What motivated you to apply for a Dioscuri Centre and set up your new research group in Poland?

Mateusz Sikora: Science in Poland is going through an unprecedented boost, with a growing number of institutes being competitive and recognizable globally. While this makes Polish institutions an enticing choice to perform leading edge science, there are limited long-term solutions supporting young group leaders with challenging research ideas, making it harder to fully leverage the international experience and facilitate transfer of knowledge. I applied to the Dioscuri Programme because it provides this missing element, supporting my stay at one of the best institutes in the field (which happens to be in Poland) while giving me the freedom to focus on carrying out my research.

What kind of research will you be conducting at your Dioscuri Centre?

Mateusz Sikora: The ongoing anti-pandemic effort made it clear that computer simulations became indispensable in integrating and interpreting results of experiments and resolving molecular mechanisms and structures.
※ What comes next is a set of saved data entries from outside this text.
(** * Peer-approval workflow of the aura server (src/index.js)

    A shallow embedding of the four workflow routes of the Express
    application: [/api/add-event], [/api/dashboard-results],
    [/api/pending-reviews] and [/api/review-event]. The route
    [/api/get-default-group] only reads a user's first group and is not
    part of the workflow; it is modelled apart, after the four routes.

    The record store behind the [database] client is modelled as four
    tables held as lists of rows, in the order the store returns them.
    A route is a computation over that store which can stop early with
    an HTTP response, exactly as the source does with
    [return res.status(..).json(..)].

    Conventions of the embedding:
    - identifiers generated by the store ([event_id], [pending_id]) are
      integers handed out by a sequence; [user_id], [group_id] and names
      are strings;
    - a JSON body field or query parameter that may be absent is an
      [option]; [None] is JavaScript's [undefined];
    - every call to the store can fail on its own: a route receives a
      [faults] oracle giving, for the n-th store call of the request, the
      error the store reports ([None]: the call is served);
    - JavaScript numbers that result from a division are binary64 floats
      ([PrimFloat]); points are integers, [None] standing for the [NaN]
      that [parseInt] returns and the store keeps as SQL NULL. *)

From Stdlib Require Import ZArith String Ascii List Bool Lia PrimFloat Uint63.
From stdpp Require Import gmap strings list fin_maps sorting.

Open Scope Z_scope.
Open Scope string_scope.
Open Scope list_scope.

(** ** Tables *)

(** [users.group_name]: the source accepts an array and a single value
    (line 52), and guards against an absent value in a sibling route
    (line 213). *)
Inductive membership :=
| MNull
| MOne (g : string)
| MMany (gs : list string).

Record user_row := {
  u_user_id : string;
  u_name : string;
  u_group_name : membership
}.

Record event_row := {
  e_event_id : Z;
  e_name : string;
  e_user_id : string;
  e_aura_points : option Z;
  e_description : string;
  e_group_name : string;
  e_is_approved : bool
}.

(** [groups.people_map] is a JSON object reviewer id -> reviewer name, or
    NULL. *)
Record group_row := {
  g_group_id : string;
  g_people_map : option (gmap string string)
}.

Record pending_row := {
  p_pending_id : Z;
  p_event_id : Z;
  p_approved : bool;
  p_reviewed : bool;
  p_name_of_nominee : string;
  p_user_id_of_nominee : string;
  p_name_of_reviewer : string;
  p_user_id_of_reviewer : string
}.

Record db := {
  users : list user_row;
  events : list event_row;
  groups : list group_row;
  pending : list pending_row;
  next_event_id : Z;
  next_pending_id : Z
}.

Definition with_events (evs : list event_row) (nxt : Z) (d : db) : db :=
  {| users := users d; events := evs; groups := groups d;
     pending := pending d; next_event_id := nxt;
     next_pending_id := next_pending_id d |}.

Definition with_pending (ps : list pending_row) (nxt : Z) (d : db) : db :=
  {| users := users d; events := events d; groups := groups d;
     pending := ps; next_event_id := next_event_id d;
     next_pending_id := nxt |}.

(** ** Responses *)

Record exact_match := {
  em_group : string;
  em_matches : bool;
  em_submittedLength : nat;
  em_groupLength : nat
}.

Record debug_payload := {
  dbg_userGroups : list (option string);
  dbg_submittedGroupName : option string;
  dbg_name : string;
  dbg_exactMatches : list exact_match
}.

Record top_user := {
  tu_name : string;
  tu_total_aura_points : Z
}.

Inductive body :=
| Error (error : string)
| ErrorDebug (error : string) (debug : debug_payload)
| Message (message : string)
| TopUsers (rows : list top_user)
| Combined (rows : list (pending_row * event_row))
| Reviewed (message : string) (approvalPercentage : float) (wasApproved : bool).

Record response := {
  status : Z;
  json : body
}.

(** ** Routes as computations over the store *)

Inductive result (A : Type) :=
| Data (data : A)
| Failed (message : string).
Arguments Data {A} data.
Arguments Failed {A} message.

Definition faults := nat → option string.

Definition reliable : faults := λ _, None.

(** [inl r]: the route has sent [r] and returned. *)
Definition handler (A : Type) : Type := db → (response + A) * db.

#[global] Instance handler_ret : MRet handler := λ A a d, (inr a, d).

#[global] Instance handler_bind : MBind handler := λ A B k m d,
  match m d with
  | (inl r, d') => (inl r, d')
  | (inr a, d') => k a d'
  end.

Definition reply {A} (code : Z) (b : body) : handler A :=
  λ d, (inl {| status := code; json := b |}, d).

(** A read of the store. *)
Definition select {A} (fault : option string) (q : db → result A)
  : handler (result A) :=
  λ d, match fault with
       | Some m => (inr (Failed m), d)
       | None => (inr (q d), d)
       end.

(** A write: on a fault nothing is written. *)
Definition write {A} (fault : option string) (w : db → result A * db)
  : handler (result A) :=
  λ d, match fault with
       | Some m => (inr (Failed m), d)
       | None => let '(r, d') := w d in (inr r, d')
       end.

Definition run (m : handler response) (d : db) : response * db :=
  match m d with
  | (inl r, d') => (r, d')
  | (inr r, d') => (r, d')
  end.

(** [.single()]: an error unless exactly one row matches. *)
Definition single_error : string :=
  "JSON object requested, multiple (or no) rows returned".

Definition single {A} (rows : list A) : result A :=
  match rows with
  | [r] => Data r
  | _ => Failed single_error
  end.

Definition null_keys_error : string :=
  "Cannot convert undefined or null to object".

(** ** /api/review-event (lines 289-369) *)

Record review_body := {
  pendingId : option Z;
  eventId : option Z;
  isApproved : option bool;
  groupId : option string
}.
Building on my previous experiences in simulating membrane protein complexes, my team and I will set up a simulation platform tailored to resolve the role of posttranslational modifications (PTMs) in protein-protein interactions. Our biocomputational approach will help illuminate the molecular mechanisms of PTMs, which remain largely unknown due to experimental difficulties and the characteristics of PTMs. Since PTMs are potent cancer biomarkers, play a role in metastasis and are crucial in development of anti-cancer and anti-viral vaccines, our findings might have a broader impact.

Background: The Dioscuri Programme

The Dioscuri Programme, which was initiated by the Max Planck Society, aims to establish internationally competitive research groups in Central and Eastern Europe. Each of these Dioscuri Centres is financed with up to 1.5 million euros for a period of five years. The costs are shared equally between the Federal Ministry of Education and Research (BMBF) and the Polish Ministry of Education and Science (MEiN), while the host institutions in Poland provide the infrastructure. After its successful start in Poland, the program has recently been extended to the Czech Republic, where a first call for Czech Dioscuri Centres is currently open.